**Data supplied**:
(* ===== verification/_CoqProject ===== *)
-Q . S2P
Prelude.v
Frame.v
Text.v
Lines.v
Reliable.v
Stream.v
RateLimit.v
Connection.v
Daemon.v
DaemonProofs.v
Identity.v
Address.v
Router.v
Relay.v
RelayServer.v
LanRouter.v
VpnRouter.v
Session.v
Heartbeat.v
HeartbeatThreads.v
Dht.v
Json.v
Disk.v
JsonFile.v
Election.v
ElectionProofs.v
ElectionThreads.v
Chunk.v
Diff.v
Incremental.v
Calendar.v
Version.v
Metadata.v
Gc.v
Float.v
Multipath.v
Multihop.v
Selfheal.v
Download.v
Center.v
CenterThreads.v
Encrypt.v
Command.v
CommandProofs.v
Handshake.v
HolePunch.v
Bootstrap.v
Stats.v
Ctl.v
CtlProofs.v
NativeFs.v
NativeSystem.v
NativeAdmin.v
NativeDocker.v
Native.v
NativeProofs.v
Shell.v
ShellProofs.v
Tui.v
TuiProofs.v
Cli.v
CliProofs.v
StartUp.v
ShellExec.v
Video.v
DaemonParts.v
TcpTasks.v
TcpTasksProofs.v
TcpServed.v
TcpStall.v
TcpRefine.v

**Work to complete**: Return the records exactly, every line included.

**Task answer**:
(* ===== verification/_CoqProject ===== *)
-Q . S2P
Prelude.v
Frame.v
Text.v
Lines.v
Reliable.v
Stream.v
RateLimit.v
Connection.v
Daemon.v
DaemonProofs.v
Identity.v
Address.v
Router.v
Relay.v
RelayServer.v
LanRouter.v
VpnRouter.v
Session.v
Heartbeat.v
HeartbeatThreads.v
Dht.v
Json.v
Disk.v
JsonFile.v
Election.v
ElectionProofs.v
ElectionThreads.v
Chunk.v
Diff.v
Incremental.v
Calendar.v
Version.v
Metadata.v
Gc.v
Float.v
Multipath.v
Multihop.v
Selfheal.v
Download.v
Center.v
CenterThreads.v
Encrypt.v
Command.v
CommandProofs.v
Handshake.v
HolePunch.v
Bootstrap.v
Stats.v
Ctl.v
CtlProofs.v
NativeFs.v
NativeSystem.v
NativeAdmin.v
NativeDocker.v
Native.v
NativeProofs.v
Shell.v
ShellProofs.v
Tui.v
TuiProofs.v
Cli.v
CliProofs.v
StartUp.v
ShellExec.v
Video.v
DaemonParts.v
TcpTasks.v
TcpTasksProofs.v
TcpServed.v
TcpStall.v
TcpRefine.v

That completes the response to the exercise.